У меня появляется первый друг в отделении – это Камиль Ишмурзин по прозвищу «Кэмел». История его такова: он работал ВОХРовцем (военизированным охранником) железнодорожного моста через Белую возле Чишмов. Пил беспробудно, как и все его коллеги, и, однажды, у него произошла ссора с начальником смены. Не долго думая, Кэмел набил полный рожок автомата патронами и выпустил весь магазин в пузо своего начальника. Он бы и дальше продолжил воевать, но когда его скручивали, вытащенный им ПМ (пистолет Макарова) оказался заряженным, но без патрона в стволе, а дослать патрон, передернув затвор одной рукой, он не смог – за вторую его уже держали. А иначе трупов у Кэмела было бы значительно больше.

Этот тощий человек тихо ходит по отделению, не выпендриваясь, ибо помнит о своем ментовском прошлом. С ним мы общаемся больше всего, он выручает меня сигаретами и передачками, которых я тогда еще не получал.

Именно в то время я нашел для себя спасение от беспробудной больничной жизни. Нашел я его в книгах. Книги – это здесь единственный способ отвлечься от больничной скукоты и серости. Я нахожу их везде – спрашиваю у больных, реабилитолог приносит их мне из отделенческой библиотеки. Читаю все – от беспонтовейшего соцреализма до «Розы Мира», читаю запоем, отвлекаясь только на еду и беседы с моими товарищами по несчастью. Узнаю, что одному больному, Ренату Сабирову, приносят из дома журналы «Вокруг Света». Их я проглатываю молниеносно, яркие краски экзотики вносят разнообразие в эту беспросветную жизнь.

Ренат Сабиров поседел в психушке – поседел за какие-то месяцы. Дело в том, что преступление, совершенное им постоянно изматывает его, он постоянно «гонит». На воле он увлекался травкой и покупал ее стаканами. Под конец, в своей шестилетней дочке он увидел черта с рогами и, схватив ее за ноги, со всей силы долбанул головой об печку. Потом, отойдя от галлюцинаций, долго баюкал остывающий маленький трупик на своих руках.

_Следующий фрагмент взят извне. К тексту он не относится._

(** A codec that carries every value: values of a countable type as binary
    numbers ([pos_bytes]). *)
#[export] Instance GossipEnvelope_eq_dec : EqDecision GossipEnvelope.
Proof. solve_decision. Defined.
#[export] Instance pubsubMsg_eq_dec : EqDecision pubsubMsg.
Proof. solve_decision. Defined.
#[export] Instance wireValue_eq_dec : EqDecision wireValue.
Proof. solve_decision. Defined.

#[export] Instance pubsubMsg_countable : Countable pubsubMsg.
Proof.
  refine (inj_countable' (fun m => (pm_Topic m, pm_Payload m, pm_PublisherNode m))
    (fun '(t, p, n) => mkPubsubMsg t p n) _). by intros [].
Defined.

#[export] Instance wireValue_countable : Countable wireValue.
Proof.
  refine (inj_countable' (fun v => match v with
      | WGossipEnvelope e => inl (inl (ge_Protocol e, ge_Payload e))
      | WPubsubBroadcastMsg m => inl (inr m)
      | WPubsubGossipPayloads ms => inr (inl ms)
      | WPubsubRoutedMsg m => inr (inr m)
      end)
    (fun x => match x with
      | inl (inl (p, d)) => WGossipEnvelope (mkGossipEnvelope p d)
      | inl (inr m) => WPubsubBroadcastMsg m
      | inr (inl ms) => WPubsubGossipPayloads ms
      | inr (inr m) => WPubsubRoutedMsg m
      end) _).
  by intros [[]| | |].
Defined.

Definition binary_wire : WireCodec :=
  mkWireCodec (fun v => inl (pos_bytes (encode v)))
    (fun s => match decode (bytes_pos s) with Some v => inl v | None => inr "EOF"%string end).

Lemma binary_round_trips v : round_trips binary_wire v.
Proof. exists (pos_bytes (encode v)). cbn. by rewrite bytes_pos_bytes, decode_encode. Qed.

(** ** Choosing peers *)

(** Swapping two elements of a slice. *)
Definition swap {A} (i j : nat) (l : list A) : list A :=
  match l !! i, l !! j with
  | Some x, Some y => <[i := y]> (<[j := x]> l)
  | _, _ => l
  end.

(** The shuffle, down from index [i]; [rand i] is [rand.Intn(i+1)]. *)
Fixpoint shuffle {A} (rand : nat -> nat) (i : nat) (l : list A) : list A :=
  match i with
  | O => l
  | S i' => shuffle rand i' (swap i (rand i) l)
  end.

(** [None] is the panic of a negative slice bound. *)
Definition selectRandomPeers (rand : nat -> nat) (members : list NodeMeta) (n : Z) : option (list NodeMeta) :=
  if Z.of_nat (length members) <=? n then Some members
  else if n <? 0 then None
  else Some (take (Z.to_nat n) (shuffle rand (length members - 1) members)).

(** ** The protocol *)

(** The part of a node's state that the protocol itself uses. *)
Class HasCluster (S : Type) := { cluster_of : S -> Cluster; with_cluster : Cluster -> S -> S }.

#[export] Instance Cluster_HasCluster : HasCluster Cluster := { cluster_of c := c; with_cluster c _ := c }.

Record GossipConfig (S : Type) := mkGossipConfig {
  gc_Protocol : string;
  gc_Interval : Z;
  gc_Fanout : Z;
  gc_OnProduce : option (S -> S * option string);
  gc_OnReceive : option (NodeID -> string -> S -> S)
}.
Arguments mkGossipConfig {S} _ _ _ _ _.
Arguments gc_Protocol {S} _.
Arguments gc_Interval {S} _.
Arguments gc_Fanout {S} _.
Arguments gc_OnProduce {S} _.
Arguments gc_OnReceive {S} _.

(** [GossipProtocol] keeps its configuration with the defaults filled in. *)
Definition NewGossipProtocol {S} (cfg : GossipConfig S) : GossipConfig S :=
  mkGossipConfig (gc_Protocol cfg) (if gc_Interval cfg =? 0 then 1000000000 else gc_Interval cfg)
    (if gc_Fanout cfg =? 0 then 3 else gc_Fanout cfg) (gc_OnProduce cfg) (gc_OnReceive cfg).

Section protocol.
Context {S : Type} `{HasCluster S}.
Variables (wc : WireCodec) (now : Z).
Variables (dialed : string -> Connection + string) (sendErr : Connection -> option string).

(** The sending loop: what became of each envelope. *)
Fixpoint send_all (mk : NodeMeta -> Envelope) (peers : list NodeMeta) (c : Cluster) :
    Cluster * list (NodeID * sendOutcome) :=
  match peers with
  | [] => (c, [])
  | peer :: peers =>
      let '(c, o) := SendRemote now dialed sendErr (nm_ID peer) (mk peer) c in
      let '(c, os) := send_all mk peers c in (c, (nm_ID peer, o) :: os)
  end.

Definition gossip_envelope (c : Cluster) (encoded : string) (peer : NodeMeta) : Envelope :=
  mkEnvelope (LocalNodeID c) "" (nm_ID peer) "" "" 0 "__gossip" "" 0 encoded false "" None now.

(** [doRound]; [None] is the panic of [selectRandomPeers]. *)
Definition doRound (rand : nat -> nat) (g : GossipConfig S) (s : S) : option (S * list (NodeID * sendOutcome)) :=
  match gc_OnProduce g with
  | None => Some (s, [])
  | Some producer =>
      match producer s with
      | (s, None) => Some (s, [])
      | (s, Some delta) =>
          peers ← selectRandomPeers rand (Members (cluster_of s)) (gc_Fanout g);
          match peers with
          | [] => Some (s, [])
          | _ =>
              match wc_Encode wc (WGossipEnvelope (mkGossipEnvelope (gc_Protocol g) delta)) with
              | inr _ => Some (s, [])
              | inl encoded =>
                  let c := cluster_of s in
                  let '(c', sent) := send_all (gossip_envelope c encoded) peers c in
                  Some (with_cluster c' s, sent)
              end
          end
      end
  end.

Definition HandleInbound (g : GossipConfig S) (from : NodeID) (env : GossipEnvelope) (s : S) : S :=
  if negb (bool_decide (ge_Protocol env = gc_Protocol g)) then s
  else match gc_OnReceive g with Some handler => handler from (ge_Payload env) s | None => s end.

(** [GossipRouter]: its protocols by name. *)
Definition GossipRouter : Type := gmap string (GossipConfig S).

Definition Add (g : GossipConfig S) (gr : GossipRouter) : GossipRouter := <[gc_Protocol g := g]> gr.

(** The decoding that the router and a single handler share. *)
Definition decode_gossip (env : Envelope) : option GossipEnvelope :=
  match wc_Decode wc (en_Payload env) with
  | inl (WGossipEnvelope ge) => Some ge
  | _ => None
  end.

(** [handle] of the router. *)
Definition router_handle (gr : GossipRouter) (from : NodeID) (env : Envelope) (s : S) : S :=
  match decode_gossip env with
  | None => s
  | Some ge =>
      match gr !! ge_Protocol ge with
      | Some g => HandleInbound g from ge s
      | None => s
      end
  end.

(** The handler that [RegisterGossipHandler] registers. *)
Definition single_handle (g : GossipConfig S) (from : NodeID) (env : Envelope) (s : S) : S :=
  match decode_gossip env with Some ge => HandleInbound g from ge s | None => s end.
End protocol.

(** ** Metadata gossip *)

Definition metadataGossipProtocol : string := "node_metadata".

Section metadata.
Variables (gobMeta : NodeMeta -> string) (ungobMeta : string -> option NodeMeta).

Definition produce (c : Cluster) : Cluster * option string := (c, Some (gobMeta (Self c))).

Definition receive (from : NodeID) (data : string) (c : Cluster) : Cluster :=
  match ungobMeta data with Some m => (UpdatePeerMeta m c).1.1 | None => c end.

(** The event that goes to the membership callback. *)
Definition receive_event (data : string) (c : Cluster) : option MemberEvent :=
  m ← ungobMeta data; (UpdatePeerMeta m c).2.

Definition NewMetadataGossip (cfg : GossipConfig Cluster) : GossipConfig Cluster :=
  NewGossipProtocol
    (mkGossipConfig metadataGossipProtocol (gc_Interval cfg) (gc_Fanout cfg) (Some produce) (Some receive)).
End metadata.

(** ** The shuffle *)

Section shuffle.
Context {A : Type}.
Implicit Types l : list A.

Definition transpose (i j k : nat) : nat := if decide (k = i) then j else if decide (k = j) then i else k.

#[local] Instance transpose_inj i j : Inj (=) (=) (transpose i j).
Proof.
  intros k k'. unfold transpose.
  repeat match goal with |- context [decide ?P] => destruct (decide P) end; lia.
Qed.

Lemma swap_length i j l : length (swap i j l) = length l.
Proof. unfold swap. destruct (l !! i), (l !! j); rewrite ?length_insert; done. Qed.

Lemma swap_lookup i j l k :
  (i < length l)%nat -> (j < length l)%nat -> swap i j l !! k = l !! transpose i j k.
Proof.
  intros Hi Hj. unfold swap, transpose. apply lookup_lt_is_Some in Hi as [x Hx], Hj as [y Hy].
  rewrite Hx, Hy. pose proof (lookup_lt_Some _ _ _ Hx). pose proof (lookup_lt_Some _ _ _ Hy).
  destruct (decide (k = i)) as [->|Hi].
  { rewrite Hy. apply list_lookup_insert_eq. by rewrite length_insert. }
  rewrite list_lookup_insert_ne by done. destruct (decide (k = j)) as [->|Hj].
  { rewrite Hx. by apply list_lookup_insert_eq. }
  by apply list_lookup_insert_ne.
Qed.

Lemma swap_perm i j l : swap i j l ≡ₚ l.
Proof.
  destruct (decide (i < length l)%nat) as [Hi|Hi]; destruct (decide (j < length l)%nat) as [Hj|Hj].
  - apply Permutation_inj. split; [apply swap_length|]. exists (transpose i j).
    split; [apply _|]. intros k. by apply swap_lookup.
  - unfold swap. rewrite (lookup_ge_None_2 l j) by lia. by destruct (l !! i).
  - unfold swap. by rewrite (lookup_ge_None_2 l i) by lia.
  - unfold swap. by rewrite (lookup_ge_None_2 l i) by lia.
Qed.

(** However the random numbers fall, the shuffle is a permutation. *)
Lemma shuffle_perm rand i l : shuffle rand i l ≡ₚ l.
Proof. revert l. induction i as [|i IH]; intros l; cbn; [done|]. by rewrite IH, swap_perm. Qed.

Lemma shuffle_length rand i l : length (shuffle rand i l) = length l.
Proof. apply Permutation_length, shuffle_perm. Qed.

Lemma swap_above i j l k : (i < length l)%nat -> (j <= i)%nat -> (i < k)%nat -> swap i j l !! k = l !! k.
Proof.
  intros Hi Hj Hk. rewrite swap_lookup by lia. unfold transpose. by rewrite !decide_False by lia.
Qed.

Lemma swap_at i j l : (i < length l)%nat -> (j <= i)%nat -> swap i j l !! i = l !! j.
Proof. intros Hi Hj. rewrite swap_lookup by lia. unfold transpose. by rewrite decide_True. Qed.

Definition intn (rand : nat -> nat) : Prop := forall i, (rand i <= i)%nat.

Lemma shuffle_above rand i l k :
  intn rand -> (i < length l)%nat -> (i < k)%nat -> shuffle rand i l !! k = l !! k.
Proof.
  intros Hr. revert l. induction i as [|i IH]; intros l Hi Hk; cbn; [done|].
  rewrite IH by (rewrite ?swap_length; lia). apply swap_above; [lia|apply Hr|lia].
Qed.

(** The element at the top index is the one that was chosen. *)
Lemma shuffle_at rand i l : intn rand -> (S i < length l)%nat -> shuffle rand (S i) l !! S i = l !! rand (S i).
Proof.
  intros Hr Hi. cbn. rewrite shuffle_above by (rewrite ?swap_length; auto with lia).
  apply swap_at; [lia|apply Hr].
Qed.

И это не самый жуткий случай, содеянный человеком, перекурившим травки. Один мой земляк по «alma mater», учившийся в Авиационном институте на пару курсов старше меня, перед госэкзаменами тоже сильно увлекся канабисом и, обкурившись, зубрил как лось. В определенный момент конопля и с ним сыграла злую шутку – он начал гонять чертей по квартире.

Своей жене, пытавшейся его успокоить, он нанес около двадцати ножевых ударов в живот, а затем принялся за своего годовалого ребенка. Кухонным ножом он отрезал малышу половой член, а затем орущего благим матом ребенка утопил в ванной. Галлюцинации не успокаивались и он, схватив топор, начал высаживать входную дверь. Соседи на шум ударов и треск ломаемой двери вызвали милицию. Вырвись бы этот маньяк с топором на улицы города - дело не ограничилось бы двумя трупами.

Здесь они спокойны, вежливы, даже услужливы. Глаза добрые-предобрые, и если бы не их рассказы и прочитанные мною позже их истории болезни, никогда бы не поверил, что за плечами у них кровавые преступления, полные бессмысленной жестокости.